SPOILER: This film does not answer the question: “What the (BLEEP) is a Scar Crow?”
Directed by: Andy Thompson and Pete Benson
Stars: Anna Tolputt, Maryasia Kay, and Kevyn Connett
MPAA Rating: Not Rated
Scarecrows have often been used as the basis for horror stories. They have been the villains in horror films such as DARK NIGHT OF THE SCARECROW, SCARECROWS, HALLOWED GROUND, and SCARECROW SLAYER. Avid readers may remember a particularly horrifying scarecrow known as Harold in one of the stories from the young adult horror book, SCARY STORIES 3: MORETALES TO CHILL YOUR BONES. Here is another film that prominently utilizes the scarecrow to terrorize the audience, THE SCAR CROW.
THE SCAR CROW tells the tale of three sisters doomed to live eternally on their haggard farm as long as their scarecrow, actually the corpse of their abusive father they murdered defending the youngest sister, is perched on their property. The only way to rid themselves of the scarecrow is to replace him utilizing sacrifices from other victims. Enter a group of guys out on a work-sponsored survival exercise who take refuge on the farm with the intentions of drinking and getting laid. Will the men see through the womens’ seductive glances and spare themselves a horrible fate?
THE SCAR CROW starts out relatively well. The story shows the abuse the girls receive at the hands of their father, and how they get into the scenario they find themselves in. It’s mildly compelling, and sets them up as sympathetic characters. However, as the story continues, the film makes them more conniving and purposefully evil. It’s a jarring shift in their personalities that makes them considerably less interesting.
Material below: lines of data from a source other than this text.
(* ===== verification/ConcurrentTokens.v ===== *)
(** * The store under concurrency: tokens

    What a task relies on between two of its requests, as tokens it owns; and the bound on the executions
    of one job, for which the tokens say which claims may still be started or released. *)
From S2P Require Import Prelude Types Db Tables Ingest Results ResultsFacts ResultsDispatch ResultsProps Store StoreFacts StoreProps.
From S2P Require Import JobMachine.

(** ** Tokens *)

Inductive token : Type :=
| Claimed (job_id : Z) (dispatch_id : string) (** the task has claimed the job and not yet started it *)
| Known (job_id : Z) (dispatch_id : string)   (** the job has been seen, claimed under the id *)
| Retry (job_id : Z) (dispatch_id : string).   (** the claim may be released *)

Definition claim_of (t : token) : option (Z * string) := match t with Claimed k d => Some (k, d) | _ => None end.
Definition claims_of (toks : list token) : list (Z * string) := omap claim_of toks.

Section tokens.
Context `{EL : EnvLaws}.

(** The id was drawn at an earlier step. *)
Definition issued (n : nat) (d : string) : Prop := exists i, (i < n)%nat /\ d = uuid_v4 i.

(** The job is one that has been accepted, now or earlier. *)
Definition accepted_id (s : store) (k : Z) : Prop := k <= max_id (dom (i_accepted (s_ingest s))).

(** The execution of the job, if there is one, may be started again. *)
Definition startable (s : store) (k : Z) : Prop :=
  forall r, r_executions (s_results s) !! k = Some r -> restartable r.

Definition token_ok (claims : list (Z * string)) (n : nat) (s : store) (t : token) : Prop :=
  match t with
  | Known k d => issued n d /\ accepted_id s k
  | Claimed k d =>
      issued n d /\ accepted_id s k /\ startable s k /\ no_execution s d /\
      (forall a, i_accepted (s_ingest s) !! k = Some a -> ar_dispatch_id a = Some d)
  | Retry k d =>
      issued n d /\ accepted_id s k /\
      (i_accepted (s_ingest s) !! k = None \/
       ((k, d) ∉ claims /\
        (forall a, i_accepted (s_ingest s) !! k = Some a -> ar_dispatch_id a = Some d -> startable s k)))
  end.
End tokens.

(** ** How often one job is executed *)

(** The executions the job has been given *)
Definition count_of (s : store) (k : Z) : Z := attempts_of (r_executions (s_results s) !! k).

(** The execution of the job, if there is one, is another dispatch than its claim. *)
Definition unstarted (s : store) (k : Z) (a : accepted_row) : Prop :=
  forall d r, ar_dispatch_id a = Some d -> r_executions (s_results s) !! k = Some r -> er_dispatch_id r <> d.

(** Job [k] has been executed [b] times at most while it may still be started under its claim, or its claim
    released, and at most once more otherwise. *)
Record within_bound (k limit b : Z) (toks : list token) (s : store) : Prop := {
  wb_limit : 0 <= limit <= b;
  wb_all : count_of s k <= b + 1;
  wb_unstarted : forall a, i_accepted (s_ingest s) !! k = Some a -> unstarted s k a -> count_of s k <= b;
  wb_claimed : forall d, Claimed k d ∈ toks -> count_of s k <= b;
  wb_retry : forall d a, Retry k d ∈ toks -> i_accepted (s_ingest s) !! k = Some a -> ar_dispatch_id a = Some d ->
    count_of s k <= b
}.

Section bound.
Context (k limit b : Z).

Lemma bound_tokens toks toks' s :
  (forall t, t ∈ toks' -> t ∈ toks) -> within_bound k limit b toks s -> within_bound k limit b toks' s.
Proof. intros Hsub [? ? ? ? ?]. split; eauto. Qed.

Lemma bound_same toks s s' :
  i_accepted (s_ingest s') = i_accepted (s_ingest s) -> r_executions (s_results s') = r_executions (s_results s) ->
  within_bound k limit b toks s -> within_bound k limit b toks s'.
Proof. intros Ha Hr []. split; unfold unstarted, count_of in *; rewrite ?Ha, ?Hr; done. Qed.

(** Executions are finished, failed or deleted. *)
Lemma bound_executions toks s t' :
  (forall r', t' !! k = Some r' -> exists r, r_executions (s_results s) !! k = Some r /\
     er_dispatch_id r' = er_dispatch_id r /\ er_execution_count r' = er_execution_count r) ->
  within_bound k limit b toks s -> within_bound k limit b toks (set_results (set_executions t' (s_results s)) s).
Proof.
  intros Hsub [Hl Hall Hun Hcl Hre]. unfold count_of, unstarted in *. simpl in *.
  destruct (t' !! k) as [r'|] eqn:Ek; [|split; unfold count_of; simpl; rewrite ?Ek; simpl; intros; lia].
  destruct (Hsub r' eq_refl) as (r & Hr & Hd & Hc). rewrite Hr in *. simpl in *.
  split; unfold count_of, unstarted; simpl; rewrite ?Ek; simpl; rewrite ?Hc; try done.
  intros a Ha Hno. apply (Hun a Ha). intros d r0 Had [= <-]. rewrite <-Hd. by apply (Hno d).
Qed.

(** Claims are released and jobs deleted: the tracked job is only released when it may be started. *)
Lemma bound_accepted toks s t' :
  (forall a', t' !! k = Some a' -> exists a, i_accepted (s_ingest s) !! k = Some a /\
     (ar_dispatch_id a' = ar_dispatch_id a \/ count_of s k <= b /\ ar_dispatch_id a' = None)) ->
  within_bound k limit b toks s -> within_bound k limit b toks (set_ingest (set_accepted t' (s_ingest s)) s).
Proof.
  intros Hsub [Hl Hall Hun Hcl Hre]. split; unfold count_of, unstarted in *; simpl; try done.
  - intros a' Ha' Hno. destruct (Hsub a' Ha') as (a & Ha & [Hd|[? _]]); [|done]. apply (Hun a Ha). intros d r. rewrite <-Hd. apply Hno.
  - intros d a' Hin Ha' Hd'. destruct (Hsub a' Ha') as (a & Ha & [Hd|[? _]]); [|done]. apply (Hre d a Hin Ha). congruence.
Qed.

(** A new job has no execution. *)
Lemma bound_added toks s k' a :
  r_executions (s_results s) !! k' = None -> ar_dispatch_id a = None -> within_bound k limit b toks s ->
  within_bound k limit b toks (set_ingest (set_accepted (<[k' := a]> (i_accepted (s_ingest s))) (s_ingest s)) s).
Proof.
  intros Hnone Hd Hw. destruct (decide (k' = k)) as [->|Hne].
  - pose proof (wb_limit _ _ _ _ _ Hw). split; unfold count_of; simpl; rewrite ?Hnone; simpl; intros; lia.
  - apply bound_accepted; [|done]. intros a'. rewrite lookup_insert_ne by done. intros Ha'. exists a'. split; [done|by left].
Qed.

(** A claim that may be released *)
Lemma bound_retry toks s k' d :
  (k' = k -> forall a, i_accepted (s_ingest s) !! k = Some a -> ar_dispatch_id a = Some d -> count_of s k <= b) ->
  within_bound k limit b toks s -> within_bound k limit b (Retry k' d :: toks) s.
Proof.
  intros Hr [Hl Hall Hun Hcl Hre]. split; try done.
  - intros d' [?|?]%elem_of_cons; [done|by apply (Hcl d')].
  - intros d' a [[= -> ->]|?]%elem_of_cons; [by apply Hr|by apply Hre].
Qed.
End bound.

Lemma bound_mono k limit b b' toks s : b <= b' -> within_bound k limit b toks s -> within_bound k limit b' toks s.
Proof.
  intros Hb [Hl Hall Hun Hcl Hre]. split; [lia|lia|..].
  - intros a Ha Hno. specialize (Hun a Ha Hno). lia.
  - intros d Hd. specialize (Hcl d Hd). lia.
  - intros d a Hd Ha Had. specialize (Hre d a Hd Ha Had). lia.
Qed.

(** The job that is counted, and its retry limit; [None] counts no job. *)
Definition bound_ok (tracked : option (Z * Z)) (b : Z) (toks : list token) (s : store) : Prop :=
  match tracked with Some (k, limit) => within_bound k limit b toks s | None => True end.

(** The retry limit of the counted job is not above the one it is counted with. *)
Definition limit_ok (tracked : option (Z * Z)) (s : store) : Prop :=
  match tracked with Some (k, limit) => limit_of s k <= limit | None => True end.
On the other hand, the men who are the other victims in the story never earn our sympathies. They are callous, selfish, and single-minded guys with no charisma or warmth. There is an attempt to make the central male figure, Daz, a likeable guy. But it is difficult to be accepting towards a man trying to make out with a girl while his fiancée is at home. As far as the story itself, it really falls apart after the killing starts. The characters motivations and actions are completely illogical, and the story continually makes less sense than it did before. And when you finally get to the conclusion, good luck making any sense out of what happens and why.
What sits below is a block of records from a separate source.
Lemma started_moves bound rows toks now n s t' rws :
  conc_ok tracked bound (starts_tok rows ++ toks) (Conn n s) -> dispatched_by now rows (r_executions (s_results s)) t' rws ->
  request_moves (QDispatch rows) s (set_results (set_executions t' (s_results s)) s).
Proof.
  intros Hok Hby i. destruct (decide (i ∈ rws.*1)) as [(r & Hin)%elem_of_fst|Hn].
  2:{ left. apply job_of_same; [done|]. by apply (db_rest _ _ _ _ _ Hby) in Hn as [Hn _]. }
  apply (db_rows _ _ _ _ _ Hby) in Hin as (Hr & v & Hv & <- & Hs).
  destruct (row_claimed _ _ _ _ Hok Hv) as (_ & _ & Hst & _ & Hacc). simpl in Hacc.
  destruct (i_accepted (s_ingest s) !! di_job_id v) as [a|] eqn:Ea.
  2:{ right. right. unfold job_of. simpl. by rewrite Ea. }
  right. left. exists (EvStarted (di_dispatch_id v)). split; [by exists v|]. specialize (Hacc a eq_refl).
  pose proof (starts_running _ _ _ _ Hs) as (Hrun & _). unfold job_of. simpl. rewrite Ea, Hr.
  rewrite (phase_executing _ a r Hacc Hrun). destruct (r_executions (s_results s) !! di_job_id v) as [r0|] eqn:Er0.
  - rewrite (phase_held _ a r0 Hacc) by by apply Hst. destruct Hs as [_ ->]. constructor.
  - destruct Hs as [id ->]. simpl. rewrite Hacc. exact (step_started _ _ 0).
Qed.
Judging purely from the look and feel of the film, the production must have been very low-budget. Some leniency should be given to the overall effectiveness, but the film shouldn’t come across as cheaply as it does. The script contains a few moments of intrigue and some decent ideas. Yet, the way all of it ties together still feels sloppy and lazy. The directing is very poor. Most of the film feels like the scenes are composed like a stage play or television sitcom, with no desire to make anything within the frame cinematic or even visually attractive. The acting is mostly good, considering the material everyone is working with. The women, particularly, all give better-than-expected performances. The editing is potentially the worst aspect of the film. Scenes rarely transition well. There’s a tendency to intercut brief flashes of violence into unrelated scenes which serves no purpose at all. The special effects are hit-and-miss. Some are very convincing and realistic, while others are not. The music score itself is often very good. However, the way the music is edited into the scenes can be off-putting, even over-the-top at times.
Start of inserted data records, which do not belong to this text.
(* ===== verification/EngineSteps.v ===== *)
(** * The engine: its tasks and its invariant

    The tasks of [impl Engine] side by side, for any store and any dispatcher that keep the laws of
    [Interfaces]: the scheduler task, the deliveries the pump has spawned, the result listener with its
    completions, and the calls of the API. A step is one critical section or one awaited call of one of
    them, so that a pass is interrupted at each of its awaits, and a delivery is in flight until its
    last step. The invariant is kept for each task alone, by a logic of what a task holds: slots it has
    reserved, permits of the budget, turns of queues. *)
From stdpp Require Import relations.
From S2P Require Import Prelude Types Db Ingest Scheduler Interfaces Tasks Engine EngineProps.

Section steps.
Context `{E : Env} {S D P : Type} `{!DurableStore S} `{!DurableStoreLaws S}.
Context `{!EqDecision P} `{!WorkerDispatcher D P} {W : WorkerDispatcherLaws D P}.
Context (options : DispatchOptions).
Context {V : Type} (to_vec : V -> result string bytes).
Notation eng := (engine S D P).
Implicit Types (e : eng) (c : conn eng).

(** ** The steps *)

(** The engine at work: what its tasks share, the scheduler task ([None] while it waits in [select!]),
    the deliveries with their tasks, and the tasks of the listener and of the API *)
Record engine_state := mkEngineState {
  es_conn : conn eng;
  es_loop : option (task eng unit);
  es_deliveries : list (DeliveryWork P * task eng unit);
  es_others : list (task eng unit)
}.

(** [Engine::with_dispatcher], on a store and a dispatcher; the scheduler task starts with the queues. *)
Definition engine_new (s : S) (d : D) : eng :=
  mkEngine s d empty_scheduler (Z.to_nat (max_delivery_in_flight options)) [].
Definition engine_start (n : nat) (s : S) (d : D) : engine_state :=
  mkEngineState (Conn n (engine_new s d)) (Some engine_seed) [] [].

(** The scheduler task has received [taken]. *)
Definition receive (rest : list string) e : eng :=
  set_sched (mkScheduler (sc_state (e_sched e)) rest (sc_sleeping (e_sched e))) e.

Definition on_db (f : eng -> eng) c : conn eng := Conn (c_step c) (f (c_db c)).

(** A task whose result nobody waits for here *)
Definition detached {A} (p : task eng A) : task eng unit := _ ← p; mret tt.

Inductive engine_step : engine_state -> engine_state -> Prop :=
(** the scheduler task takes what is on its channel; the pass goes over the queues in the order of the [HashSet] *)
| es_receive taken rest queues c ds os :
    taken <> [] -> sc_tx (e_sched (c_db c)) = taken ++ rest -> queues ≡ₚ remove_dups taken ->
    engine_step (mkEngineState c None ds os)
      (mkEngineState (on_db (receive rest) c) (Some (drain_pass options queues)) ds os)
(** its timers *)
| es_recovery now c ds os :
    engine_step (mkEngineState c None ds os) (mkEngineState c (Some (recovery_tick now)) ds os)
| es_probe c ds os :
    engine_step (mkEngineState c None ds os) (mkEngineState c (Some (engine_probe options)) ds os)
(** it goes on with what it does, and returns to [select!] *)
| es_loop_step p p' c c' ds os :
    advance p c = Some (p', c') -> engine_step (mkEngineState c (Some p) ds os) (mkEngineState c' (Some p') ds os)
| es_loop_done c ds os :
    engine_step (mkEngineState c (Some (Returned (Ok tt))) ds os) (mkEngineState c None ds os)
(** the delivery pump spawns the task of a delivery *)
| es_pump work rest c l ds os :
    e_delivery (c_db c) = work :: rest ->
    engine_step (mkEngineState c l ds os)
      (mkEngineState (on_db (set_delivery rest) c) l ((work, deliver work) :: ds) os)
| es_delivery_step work p p' c c' l ds1 ds2 os :
    advance p c = Some (p', c') ->
    engine_step (mkEngineState c l (ds1 ++ (work, p) :: ds2) os) (mkEngineState c' l (ds1 ++ (work, p') :: ds2) os)
(** an event of a worker reaches the listener; a call of the API *)
| es_event event c l ds os :
    engine_step (mkEngineState c l ds os) (mkEngineState c l ds (on_event event :: spawned_by event ++ os))
| es_submit job c l ds os :
    engine_step (mkEngineState c l ds os) (mkEngineState c l ds (detached (submit to_vec job) :: os))
| es_get_job id c l ds os :
    engine_step (mkEngineState c l ds os) (mkEngineState c l ds (detached (engine_get_job id) :: os))
| es_other_step p p' c c' l ds os1 os2 :
    advance p c = Some (p', c') ->
    engine_step (mkEngineState c l ds (os1 ++ p :: os2)) (mkEngineState c' l ds (os1 ++ p' :: os2))
(** a sleeping retry wakes up *)
| es_wake queue delay sleeping1 sleeping2 c l ds os :
    sc_sleeping (e_sched (c_db c)) = sleeping1 ++ (queue, delay) :: sleeping2 ->
    engine_step (mkEngineState c l ds os) (mkEngineState (on_db (fun e => set_sched (resume_retry queue
      (mkScheduler (sc_state (e_sched e)) (sc_tx (e_sched e)) (sleeping1 ++ sleeping2))) e) c) l ds os)
(** the sessions of the workers change the dispatcher: workers come and go, none gains a reservation *)
| es_workers d c l ds os :
    wd_ok d -> (forall p, wd_outstanding d p <= wd_outstanding (e_disp (c_db c)) p)%nat ->
    engine_step (mkEngineState c l ds os) (mkEngineState (on_db (set_disp d) c) l ds os)
(** another user of the databases changes the store *)
| es_store s c l ds os :
    engine_step (mkEngineState c l ds os) (mkEngineState (on_db (set_store s) c) l ds os).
Despite a promising start, THE SCAR CROW never amounts to much. It’s an awkward, inconsistent, and hollow mess of a movie. There are a few appealing ideas. It has some nice acting in it. It also has lots of blood & gore and some nudity for those who are attracted to those elements within a film. But for those seeking an independent horror film with brains to go along with it’s guts, it is best to stay away from this one.
THE SCAR CROW is currently available on DVD. It cannot be recommended by this critic.